THE DATA —

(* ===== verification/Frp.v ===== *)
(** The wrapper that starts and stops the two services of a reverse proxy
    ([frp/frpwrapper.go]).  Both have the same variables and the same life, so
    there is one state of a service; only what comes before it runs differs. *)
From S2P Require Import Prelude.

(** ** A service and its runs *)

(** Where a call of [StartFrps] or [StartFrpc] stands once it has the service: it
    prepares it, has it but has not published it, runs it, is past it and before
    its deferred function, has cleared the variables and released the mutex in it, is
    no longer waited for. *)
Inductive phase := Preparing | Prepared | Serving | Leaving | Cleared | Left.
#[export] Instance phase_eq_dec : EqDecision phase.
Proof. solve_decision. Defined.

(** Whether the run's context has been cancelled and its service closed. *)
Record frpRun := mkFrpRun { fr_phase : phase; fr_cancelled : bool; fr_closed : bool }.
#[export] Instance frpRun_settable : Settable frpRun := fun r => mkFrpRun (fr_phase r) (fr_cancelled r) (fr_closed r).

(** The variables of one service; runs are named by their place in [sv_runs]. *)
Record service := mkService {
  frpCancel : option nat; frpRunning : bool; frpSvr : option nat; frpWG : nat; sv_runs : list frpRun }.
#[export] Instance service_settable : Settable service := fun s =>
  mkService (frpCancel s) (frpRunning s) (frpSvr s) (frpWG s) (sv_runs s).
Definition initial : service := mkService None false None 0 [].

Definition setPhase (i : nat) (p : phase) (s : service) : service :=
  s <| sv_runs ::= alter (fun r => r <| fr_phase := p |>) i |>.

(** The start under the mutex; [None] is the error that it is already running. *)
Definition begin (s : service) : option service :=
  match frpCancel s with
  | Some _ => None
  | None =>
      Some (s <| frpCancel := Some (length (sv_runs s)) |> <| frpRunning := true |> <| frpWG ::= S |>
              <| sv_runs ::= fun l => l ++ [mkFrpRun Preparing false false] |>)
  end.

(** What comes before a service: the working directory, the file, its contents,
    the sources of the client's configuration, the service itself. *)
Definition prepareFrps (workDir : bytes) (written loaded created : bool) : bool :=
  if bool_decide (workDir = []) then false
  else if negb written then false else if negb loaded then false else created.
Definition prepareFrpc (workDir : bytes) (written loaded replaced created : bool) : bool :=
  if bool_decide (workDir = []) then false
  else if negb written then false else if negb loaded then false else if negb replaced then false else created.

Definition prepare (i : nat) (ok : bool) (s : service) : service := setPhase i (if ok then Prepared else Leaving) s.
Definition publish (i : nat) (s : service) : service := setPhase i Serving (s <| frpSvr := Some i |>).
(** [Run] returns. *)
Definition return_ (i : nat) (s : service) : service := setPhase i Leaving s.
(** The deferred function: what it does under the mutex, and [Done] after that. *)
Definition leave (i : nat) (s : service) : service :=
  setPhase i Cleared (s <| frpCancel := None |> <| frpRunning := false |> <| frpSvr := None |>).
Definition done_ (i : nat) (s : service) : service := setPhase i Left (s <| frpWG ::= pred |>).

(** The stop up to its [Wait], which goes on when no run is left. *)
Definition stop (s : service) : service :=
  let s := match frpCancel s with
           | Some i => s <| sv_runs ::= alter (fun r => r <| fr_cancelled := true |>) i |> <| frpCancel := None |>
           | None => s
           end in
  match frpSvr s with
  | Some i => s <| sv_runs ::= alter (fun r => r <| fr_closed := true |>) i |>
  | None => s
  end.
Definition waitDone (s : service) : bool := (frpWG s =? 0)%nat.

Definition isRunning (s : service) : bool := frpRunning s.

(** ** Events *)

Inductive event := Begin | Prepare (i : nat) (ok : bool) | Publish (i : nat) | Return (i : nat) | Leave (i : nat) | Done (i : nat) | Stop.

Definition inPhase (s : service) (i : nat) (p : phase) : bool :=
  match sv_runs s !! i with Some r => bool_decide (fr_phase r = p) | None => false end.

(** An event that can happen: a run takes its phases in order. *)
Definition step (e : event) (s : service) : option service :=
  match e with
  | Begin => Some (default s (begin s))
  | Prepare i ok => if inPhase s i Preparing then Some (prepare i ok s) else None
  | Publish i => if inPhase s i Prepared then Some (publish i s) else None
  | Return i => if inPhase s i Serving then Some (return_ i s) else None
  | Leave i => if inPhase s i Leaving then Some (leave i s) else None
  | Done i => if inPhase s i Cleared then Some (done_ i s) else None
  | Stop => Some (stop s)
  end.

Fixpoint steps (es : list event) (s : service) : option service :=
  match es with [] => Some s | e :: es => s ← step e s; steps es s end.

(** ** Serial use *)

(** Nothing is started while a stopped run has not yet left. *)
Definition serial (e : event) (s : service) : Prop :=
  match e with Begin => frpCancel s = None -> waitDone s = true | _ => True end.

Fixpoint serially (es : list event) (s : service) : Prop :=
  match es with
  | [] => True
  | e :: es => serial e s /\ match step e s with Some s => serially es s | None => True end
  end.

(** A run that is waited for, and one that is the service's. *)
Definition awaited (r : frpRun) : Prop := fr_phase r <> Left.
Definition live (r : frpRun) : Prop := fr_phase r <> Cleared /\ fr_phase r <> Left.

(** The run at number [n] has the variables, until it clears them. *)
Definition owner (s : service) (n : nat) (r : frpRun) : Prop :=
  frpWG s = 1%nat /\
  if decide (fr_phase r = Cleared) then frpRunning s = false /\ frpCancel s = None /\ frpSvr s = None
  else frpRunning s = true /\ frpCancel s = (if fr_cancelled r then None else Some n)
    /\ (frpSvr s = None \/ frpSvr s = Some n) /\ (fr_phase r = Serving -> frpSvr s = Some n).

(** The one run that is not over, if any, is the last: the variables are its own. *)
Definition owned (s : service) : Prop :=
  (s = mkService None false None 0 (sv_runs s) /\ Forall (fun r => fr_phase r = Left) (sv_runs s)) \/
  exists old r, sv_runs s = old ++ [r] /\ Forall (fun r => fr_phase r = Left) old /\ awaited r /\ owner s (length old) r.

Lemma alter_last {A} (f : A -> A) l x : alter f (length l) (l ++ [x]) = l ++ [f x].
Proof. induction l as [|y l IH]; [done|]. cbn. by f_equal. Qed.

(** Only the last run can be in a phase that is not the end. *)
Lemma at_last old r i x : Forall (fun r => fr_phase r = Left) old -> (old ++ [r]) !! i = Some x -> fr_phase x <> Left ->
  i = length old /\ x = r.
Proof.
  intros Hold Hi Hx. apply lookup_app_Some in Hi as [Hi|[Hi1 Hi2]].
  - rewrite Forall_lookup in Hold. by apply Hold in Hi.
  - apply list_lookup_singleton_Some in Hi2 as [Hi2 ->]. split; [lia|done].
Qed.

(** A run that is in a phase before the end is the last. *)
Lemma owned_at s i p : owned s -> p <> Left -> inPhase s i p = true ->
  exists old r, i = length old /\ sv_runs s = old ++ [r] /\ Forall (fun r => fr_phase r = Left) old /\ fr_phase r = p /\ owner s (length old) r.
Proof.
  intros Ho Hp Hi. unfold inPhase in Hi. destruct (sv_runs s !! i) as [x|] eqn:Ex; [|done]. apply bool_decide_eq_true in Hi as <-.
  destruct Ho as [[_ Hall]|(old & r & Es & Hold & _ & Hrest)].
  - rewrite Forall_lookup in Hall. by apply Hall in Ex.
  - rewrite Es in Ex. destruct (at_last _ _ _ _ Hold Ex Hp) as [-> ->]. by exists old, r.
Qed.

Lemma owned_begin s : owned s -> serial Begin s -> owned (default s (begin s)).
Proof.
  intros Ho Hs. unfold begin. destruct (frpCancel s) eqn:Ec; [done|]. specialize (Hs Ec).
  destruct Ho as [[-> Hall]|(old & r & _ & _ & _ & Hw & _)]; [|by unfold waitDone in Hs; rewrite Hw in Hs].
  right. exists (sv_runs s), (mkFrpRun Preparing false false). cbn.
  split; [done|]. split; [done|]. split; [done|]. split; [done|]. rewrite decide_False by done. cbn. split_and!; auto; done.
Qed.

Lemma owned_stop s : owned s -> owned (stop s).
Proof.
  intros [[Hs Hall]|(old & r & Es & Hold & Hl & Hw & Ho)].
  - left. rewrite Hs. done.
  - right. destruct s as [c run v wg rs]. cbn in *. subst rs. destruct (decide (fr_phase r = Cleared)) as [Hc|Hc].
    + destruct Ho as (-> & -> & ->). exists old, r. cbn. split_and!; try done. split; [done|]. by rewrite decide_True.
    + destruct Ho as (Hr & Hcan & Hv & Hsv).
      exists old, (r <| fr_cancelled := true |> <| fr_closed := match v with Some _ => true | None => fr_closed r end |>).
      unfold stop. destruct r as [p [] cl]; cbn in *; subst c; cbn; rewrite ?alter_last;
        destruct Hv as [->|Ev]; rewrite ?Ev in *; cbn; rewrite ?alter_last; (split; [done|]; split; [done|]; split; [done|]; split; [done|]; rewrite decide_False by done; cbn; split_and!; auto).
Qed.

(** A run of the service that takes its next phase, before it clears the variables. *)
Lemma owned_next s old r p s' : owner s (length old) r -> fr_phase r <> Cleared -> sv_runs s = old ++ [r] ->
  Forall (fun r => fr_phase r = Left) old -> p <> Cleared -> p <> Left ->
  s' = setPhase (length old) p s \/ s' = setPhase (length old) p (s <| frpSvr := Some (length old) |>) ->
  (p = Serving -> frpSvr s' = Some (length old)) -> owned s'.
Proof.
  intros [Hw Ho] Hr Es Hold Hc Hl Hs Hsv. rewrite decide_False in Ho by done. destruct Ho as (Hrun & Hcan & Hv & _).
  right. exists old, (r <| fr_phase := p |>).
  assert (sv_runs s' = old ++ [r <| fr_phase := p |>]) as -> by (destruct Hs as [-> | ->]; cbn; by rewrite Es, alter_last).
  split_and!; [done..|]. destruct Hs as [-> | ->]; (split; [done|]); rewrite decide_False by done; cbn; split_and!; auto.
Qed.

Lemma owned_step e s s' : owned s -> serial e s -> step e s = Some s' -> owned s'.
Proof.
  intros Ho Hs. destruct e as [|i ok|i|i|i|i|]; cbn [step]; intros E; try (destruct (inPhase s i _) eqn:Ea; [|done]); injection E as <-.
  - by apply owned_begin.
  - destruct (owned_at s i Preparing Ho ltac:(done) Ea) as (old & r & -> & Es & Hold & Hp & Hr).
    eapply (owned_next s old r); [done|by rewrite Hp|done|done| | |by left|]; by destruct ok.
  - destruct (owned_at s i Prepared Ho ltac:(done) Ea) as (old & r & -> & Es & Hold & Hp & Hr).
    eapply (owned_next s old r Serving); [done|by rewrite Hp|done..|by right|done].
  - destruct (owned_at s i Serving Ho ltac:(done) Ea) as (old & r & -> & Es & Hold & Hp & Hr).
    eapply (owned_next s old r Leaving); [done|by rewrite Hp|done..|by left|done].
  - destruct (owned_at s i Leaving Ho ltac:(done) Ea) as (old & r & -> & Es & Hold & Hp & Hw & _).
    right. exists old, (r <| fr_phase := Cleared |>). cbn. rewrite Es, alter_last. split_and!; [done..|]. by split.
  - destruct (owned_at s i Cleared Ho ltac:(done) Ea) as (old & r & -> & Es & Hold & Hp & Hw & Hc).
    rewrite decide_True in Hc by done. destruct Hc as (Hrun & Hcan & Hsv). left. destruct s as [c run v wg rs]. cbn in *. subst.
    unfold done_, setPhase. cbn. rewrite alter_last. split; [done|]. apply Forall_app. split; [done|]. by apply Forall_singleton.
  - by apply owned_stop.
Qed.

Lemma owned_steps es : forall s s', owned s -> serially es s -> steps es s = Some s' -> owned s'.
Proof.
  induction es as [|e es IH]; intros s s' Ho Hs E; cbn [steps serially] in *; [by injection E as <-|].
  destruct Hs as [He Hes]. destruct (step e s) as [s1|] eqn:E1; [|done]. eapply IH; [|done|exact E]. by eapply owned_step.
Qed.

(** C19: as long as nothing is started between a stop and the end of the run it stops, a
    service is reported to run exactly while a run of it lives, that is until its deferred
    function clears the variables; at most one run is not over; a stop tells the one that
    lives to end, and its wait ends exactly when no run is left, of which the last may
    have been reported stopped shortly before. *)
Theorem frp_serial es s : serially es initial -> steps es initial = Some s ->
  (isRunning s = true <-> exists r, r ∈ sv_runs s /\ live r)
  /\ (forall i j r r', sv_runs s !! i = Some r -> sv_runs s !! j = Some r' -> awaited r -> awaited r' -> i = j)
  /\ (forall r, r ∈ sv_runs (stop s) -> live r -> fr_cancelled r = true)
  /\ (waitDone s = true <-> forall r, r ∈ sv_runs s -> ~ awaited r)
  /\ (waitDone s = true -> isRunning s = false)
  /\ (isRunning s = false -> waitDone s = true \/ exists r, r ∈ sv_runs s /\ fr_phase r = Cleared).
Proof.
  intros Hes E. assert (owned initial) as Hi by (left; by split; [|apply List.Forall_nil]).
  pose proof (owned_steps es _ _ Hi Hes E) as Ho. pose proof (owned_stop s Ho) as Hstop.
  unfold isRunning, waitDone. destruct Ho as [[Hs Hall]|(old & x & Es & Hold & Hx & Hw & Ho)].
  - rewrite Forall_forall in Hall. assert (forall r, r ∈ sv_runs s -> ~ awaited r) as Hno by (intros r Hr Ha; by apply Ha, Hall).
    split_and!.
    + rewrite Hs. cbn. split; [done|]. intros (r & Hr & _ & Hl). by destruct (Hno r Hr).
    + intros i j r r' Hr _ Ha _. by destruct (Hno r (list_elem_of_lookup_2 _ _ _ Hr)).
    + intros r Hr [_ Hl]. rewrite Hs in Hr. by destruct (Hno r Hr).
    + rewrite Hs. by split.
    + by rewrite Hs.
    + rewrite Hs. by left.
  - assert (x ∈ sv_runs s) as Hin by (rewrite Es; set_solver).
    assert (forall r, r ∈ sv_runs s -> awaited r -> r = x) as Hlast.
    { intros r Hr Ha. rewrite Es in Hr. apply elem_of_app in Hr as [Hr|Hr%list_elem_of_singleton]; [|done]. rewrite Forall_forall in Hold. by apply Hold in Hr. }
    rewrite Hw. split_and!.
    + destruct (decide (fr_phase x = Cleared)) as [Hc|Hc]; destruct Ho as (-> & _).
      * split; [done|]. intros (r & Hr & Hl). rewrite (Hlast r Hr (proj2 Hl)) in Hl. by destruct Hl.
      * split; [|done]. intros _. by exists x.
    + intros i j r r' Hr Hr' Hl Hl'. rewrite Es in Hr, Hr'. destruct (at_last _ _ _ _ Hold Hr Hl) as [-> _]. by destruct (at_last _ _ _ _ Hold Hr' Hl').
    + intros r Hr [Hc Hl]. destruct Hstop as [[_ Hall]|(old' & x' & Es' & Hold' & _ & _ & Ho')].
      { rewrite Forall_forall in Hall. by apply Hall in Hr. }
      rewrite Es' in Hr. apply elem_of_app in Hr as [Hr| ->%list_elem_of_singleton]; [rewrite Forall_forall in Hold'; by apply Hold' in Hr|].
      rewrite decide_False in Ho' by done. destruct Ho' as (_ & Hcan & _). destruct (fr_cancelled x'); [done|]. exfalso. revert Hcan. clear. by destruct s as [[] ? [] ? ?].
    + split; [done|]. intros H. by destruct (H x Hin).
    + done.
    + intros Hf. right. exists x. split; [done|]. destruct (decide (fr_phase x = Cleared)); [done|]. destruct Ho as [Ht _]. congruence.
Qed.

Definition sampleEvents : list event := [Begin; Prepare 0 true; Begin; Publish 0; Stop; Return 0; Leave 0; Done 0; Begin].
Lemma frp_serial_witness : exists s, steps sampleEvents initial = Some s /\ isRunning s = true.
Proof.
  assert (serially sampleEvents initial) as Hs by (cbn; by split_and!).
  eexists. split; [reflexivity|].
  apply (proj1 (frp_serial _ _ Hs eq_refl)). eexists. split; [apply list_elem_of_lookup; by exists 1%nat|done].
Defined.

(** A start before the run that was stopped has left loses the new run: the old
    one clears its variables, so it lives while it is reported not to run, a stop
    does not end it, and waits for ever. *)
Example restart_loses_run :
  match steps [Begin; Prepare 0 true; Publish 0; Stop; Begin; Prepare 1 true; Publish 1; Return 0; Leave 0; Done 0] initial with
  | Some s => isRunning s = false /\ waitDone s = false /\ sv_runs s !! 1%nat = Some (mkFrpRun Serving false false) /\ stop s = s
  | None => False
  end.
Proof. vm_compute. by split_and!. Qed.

WORK INSTRUCTIONS — Within the material above, extract exactly the lines that start at the line containing "Hold Hr' Hl')." and stop after the line containing "match steps [Begin;", and only those.

YOUR RESPONSE —
    + intros i j r r' Hr Hr' Hl Hl'. rewrite Es in Hr, Hr'. destruct (at_last _ _ _ _ Hold Hr Hl) as [-> _]. by destruct (at_last _ _ _ _ Hold Hr' Hl').
    + intros r Hr [Hc Hl]. destruct Hstop as [[_ Hall]|(old' & x' & Es' & Hold' & _ & _ & Ho')].
      { rewrite Forall_forall in Hall. by apply Hall in Hr. }
      rewrite Es' in Hr. apply elem_of_app in Hr as [Hr| ->%list_elem_of_singleton]; [rewrite Forall_forall in Hold'; by apply Hold' in Hr|].
      rewrite decide_False in Ho' by done. destruct Ho' as (_ & Hcan & _). destruct (fr_cancelled x'); [done|]. exfalso. revert Hcan. clear. by destruct s as [[] ? [] ? ?].
    + split; [done|]. intros H. by destruct (H x Hin).
    + done.
    + intros Hf. right. exists x. split; [done|]. destruct (decide (fr_phase x = Cleared)); [done|]. destruct Ho as [Ht _]. congruence.
Qed.

Definition sampleEvents : list event := [Begin; Prepare 0 true; Begin; Publish 0; Stop; Return 0; Leave 0; Done 0; Begin].
Lemma frp_serial_witness : exists s, steps sampleEvents initial = Some s /\ isRunning s = true.
Proof.
  assert (serially sampleEvents initial) as Hs by (cbn; by split_and!).
  eexists. split; [reflexivity|].
  apply (proj1 (frp_serial _ _ Hs eq_refl)). eexists. split; [apply list_elem_of_lookup; by exists 1%nat|done].
Defined.

(** A start before the run that was stopped has left loses the new run: the old
    one clears its variables, so it lives while it is reported not to run, a stop
    does not end it, and waits for ever. *)
Example restart_loses_run :
  match steps [Begin; Prepare 0 true; Publish 0; Stop; Begin; Prepare 1 true; Publish 1; Return 0; Leave 0; Done 0] initial with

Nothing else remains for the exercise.